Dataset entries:
--- START ---
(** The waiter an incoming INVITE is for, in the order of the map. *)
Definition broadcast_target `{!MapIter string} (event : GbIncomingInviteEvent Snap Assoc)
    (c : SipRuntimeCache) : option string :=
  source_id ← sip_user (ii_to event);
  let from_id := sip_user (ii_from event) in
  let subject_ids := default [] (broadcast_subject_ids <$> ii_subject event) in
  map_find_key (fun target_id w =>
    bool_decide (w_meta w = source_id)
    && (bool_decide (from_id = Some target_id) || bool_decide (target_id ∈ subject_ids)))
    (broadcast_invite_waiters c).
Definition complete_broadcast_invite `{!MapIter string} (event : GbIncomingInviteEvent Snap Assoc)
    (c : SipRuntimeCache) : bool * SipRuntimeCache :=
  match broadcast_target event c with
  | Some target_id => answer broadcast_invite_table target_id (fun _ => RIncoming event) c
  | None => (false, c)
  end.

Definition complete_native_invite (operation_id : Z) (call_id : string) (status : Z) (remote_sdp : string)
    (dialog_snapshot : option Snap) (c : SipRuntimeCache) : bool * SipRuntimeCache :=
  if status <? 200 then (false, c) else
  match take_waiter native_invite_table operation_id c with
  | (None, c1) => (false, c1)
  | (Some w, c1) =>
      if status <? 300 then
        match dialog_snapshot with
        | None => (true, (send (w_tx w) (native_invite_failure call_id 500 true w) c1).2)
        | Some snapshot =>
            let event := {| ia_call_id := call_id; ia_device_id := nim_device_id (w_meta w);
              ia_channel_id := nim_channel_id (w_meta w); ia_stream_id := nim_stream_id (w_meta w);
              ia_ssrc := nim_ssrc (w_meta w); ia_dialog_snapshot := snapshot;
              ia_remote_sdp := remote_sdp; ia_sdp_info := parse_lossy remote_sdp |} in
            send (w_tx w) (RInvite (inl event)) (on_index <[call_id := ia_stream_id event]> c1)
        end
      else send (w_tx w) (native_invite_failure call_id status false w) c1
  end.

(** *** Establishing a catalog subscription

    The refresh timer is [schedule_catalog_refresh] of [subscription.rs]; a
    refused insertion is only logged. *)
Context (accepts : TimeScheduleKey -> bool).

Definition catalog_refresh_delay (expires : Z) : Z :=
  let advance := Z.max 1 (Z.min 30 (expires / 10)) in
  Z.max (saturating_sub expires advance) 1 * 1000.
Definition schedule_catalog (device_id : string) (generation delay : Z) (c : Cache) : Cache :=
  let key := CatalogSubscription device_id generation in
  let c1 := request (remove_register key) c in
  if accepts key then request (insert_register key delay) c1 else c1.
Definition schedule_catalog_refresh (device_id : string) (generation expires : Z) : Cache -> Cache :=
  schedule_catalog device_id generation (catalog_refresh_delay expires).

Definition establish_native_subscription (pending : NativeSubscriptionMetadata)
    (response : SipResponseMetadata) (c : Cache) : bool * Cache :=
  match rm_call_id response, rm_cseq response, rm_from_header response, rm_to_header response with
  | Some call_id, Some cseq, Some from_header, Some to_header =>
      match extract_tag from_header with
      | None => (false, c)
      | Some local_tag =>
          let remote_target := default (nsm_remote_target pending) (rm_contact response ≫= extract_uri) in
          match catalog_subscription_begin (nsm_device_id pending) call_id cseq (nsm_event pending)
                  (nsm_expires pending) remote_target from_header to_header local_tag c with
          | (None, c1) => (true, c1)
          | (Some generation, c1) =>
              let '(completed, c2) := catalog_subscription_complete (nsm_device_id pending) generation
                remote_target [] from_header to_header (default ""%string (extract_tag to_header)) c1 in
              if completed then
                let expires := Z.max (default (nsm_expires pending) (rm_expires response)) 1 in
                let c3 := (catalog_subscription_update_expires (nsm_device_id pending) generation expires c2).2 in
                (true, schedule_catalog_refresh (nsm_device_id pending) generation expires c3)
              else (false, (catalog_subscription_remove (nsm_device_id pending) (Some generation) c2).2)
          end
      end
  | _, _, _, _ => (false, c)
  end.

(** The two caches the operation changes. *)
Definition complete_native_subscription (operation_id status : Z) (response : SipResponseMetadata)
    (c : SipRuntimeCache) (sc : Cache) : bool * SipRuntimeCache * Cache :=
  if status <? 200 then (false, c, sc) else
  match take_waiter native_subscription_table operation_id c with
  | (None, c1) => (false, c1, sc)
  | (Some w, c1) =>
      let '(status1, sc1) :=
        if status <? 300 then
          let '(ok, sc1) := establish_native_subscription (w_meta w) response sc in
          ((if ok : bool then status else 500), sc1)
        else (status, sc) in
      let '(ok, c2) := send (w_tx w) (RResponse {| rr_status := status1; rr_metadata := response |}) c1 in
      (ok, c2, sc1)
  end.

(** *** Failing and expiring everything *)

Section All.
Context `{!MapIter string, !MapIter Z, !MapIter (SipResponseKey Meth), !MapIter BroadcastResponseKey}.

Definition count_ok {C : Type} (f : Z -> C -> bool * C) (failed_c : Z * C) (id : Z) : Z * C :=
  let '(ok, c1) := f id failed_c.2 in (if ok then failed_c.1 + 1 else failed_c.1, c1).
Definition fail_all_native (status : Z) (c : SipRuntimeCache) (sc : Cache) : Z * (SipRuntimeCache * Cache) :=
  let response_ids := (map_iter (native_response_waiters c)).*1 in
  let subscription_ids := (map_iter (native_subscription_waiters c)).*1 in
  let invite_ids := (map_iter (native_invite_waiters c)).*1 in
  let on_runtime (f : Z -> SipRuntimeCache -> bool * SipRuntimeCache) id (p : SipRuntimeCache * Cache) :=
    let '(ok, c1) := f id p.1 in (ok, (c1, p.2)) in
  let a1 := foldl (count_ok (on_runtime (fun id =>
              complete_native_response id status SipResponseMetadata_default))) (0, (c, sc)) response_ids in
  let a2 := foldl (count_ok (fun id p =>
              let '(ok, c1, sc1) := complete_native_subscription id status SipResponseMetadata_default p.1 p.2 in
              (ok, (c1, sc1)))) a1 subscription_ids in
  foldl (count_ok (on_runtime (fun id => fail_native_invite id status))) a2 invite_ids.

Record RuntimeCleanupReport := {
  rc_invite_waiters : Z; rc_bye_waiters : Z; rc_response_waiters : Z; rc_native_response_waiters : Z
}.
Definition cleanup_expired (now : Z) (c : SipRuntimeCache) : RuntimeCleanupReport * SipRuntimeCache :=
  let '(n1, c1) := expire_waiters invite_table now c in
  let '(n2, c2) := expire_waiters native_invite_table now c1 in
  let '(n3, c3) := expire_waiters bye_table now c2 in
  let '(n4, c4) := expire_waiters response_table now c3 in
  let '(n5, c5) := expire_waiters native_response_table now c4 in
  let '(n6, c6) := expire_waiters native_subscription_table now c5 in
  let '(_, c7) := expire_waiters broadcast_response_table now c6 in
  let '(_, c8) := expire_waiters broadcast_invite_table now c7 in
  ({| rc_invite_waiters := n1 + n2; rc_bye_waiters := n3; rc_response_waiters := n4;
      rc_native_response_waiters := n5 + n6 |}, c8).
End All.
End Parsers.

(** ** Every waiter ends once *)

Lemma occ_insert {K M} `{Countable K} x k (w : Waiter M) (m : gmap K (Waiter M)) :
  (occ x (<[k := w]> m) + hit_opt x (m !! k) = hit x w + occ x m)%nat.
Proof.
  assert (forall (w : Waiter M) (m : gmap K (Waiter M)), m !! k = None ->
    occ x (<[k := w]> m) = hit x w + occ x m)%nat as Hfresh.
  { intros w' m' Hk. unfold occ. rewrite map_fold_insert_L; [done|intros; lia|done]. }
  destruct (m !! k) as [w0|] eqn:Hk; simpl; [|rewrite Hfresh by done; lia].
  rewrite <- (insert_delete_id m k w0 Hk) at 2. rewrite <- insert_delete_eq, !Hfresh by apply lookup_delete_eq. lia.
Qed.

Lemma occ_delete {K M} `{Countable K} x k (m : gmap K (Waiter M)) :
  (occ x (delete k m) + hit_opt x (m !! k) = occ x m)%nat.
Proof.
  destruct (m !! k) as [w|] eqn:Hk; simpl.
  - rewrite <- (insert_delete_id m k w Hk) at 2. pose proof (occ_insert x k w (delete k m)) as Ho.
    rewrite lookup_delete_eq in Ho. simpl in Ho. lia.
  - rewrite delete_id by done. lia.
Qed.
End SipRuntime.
--- END ---
Instructions for the task: Filter the entries above and return only the lines holding "MapIter".

Worked solution:
Definition broadcast_target `{!MapIter string} (event : GbIncomingInviteEvent Snap Assoc)
Definition complete_broadcast_invite `{!MapIter string} (event : GbIncomingInviteEvent Snap Assoc)
Context `{!MapIter string, !MapIter Z, !MapIter (SipResponseKey Meth), !MapIter BroadcastResponseKey}.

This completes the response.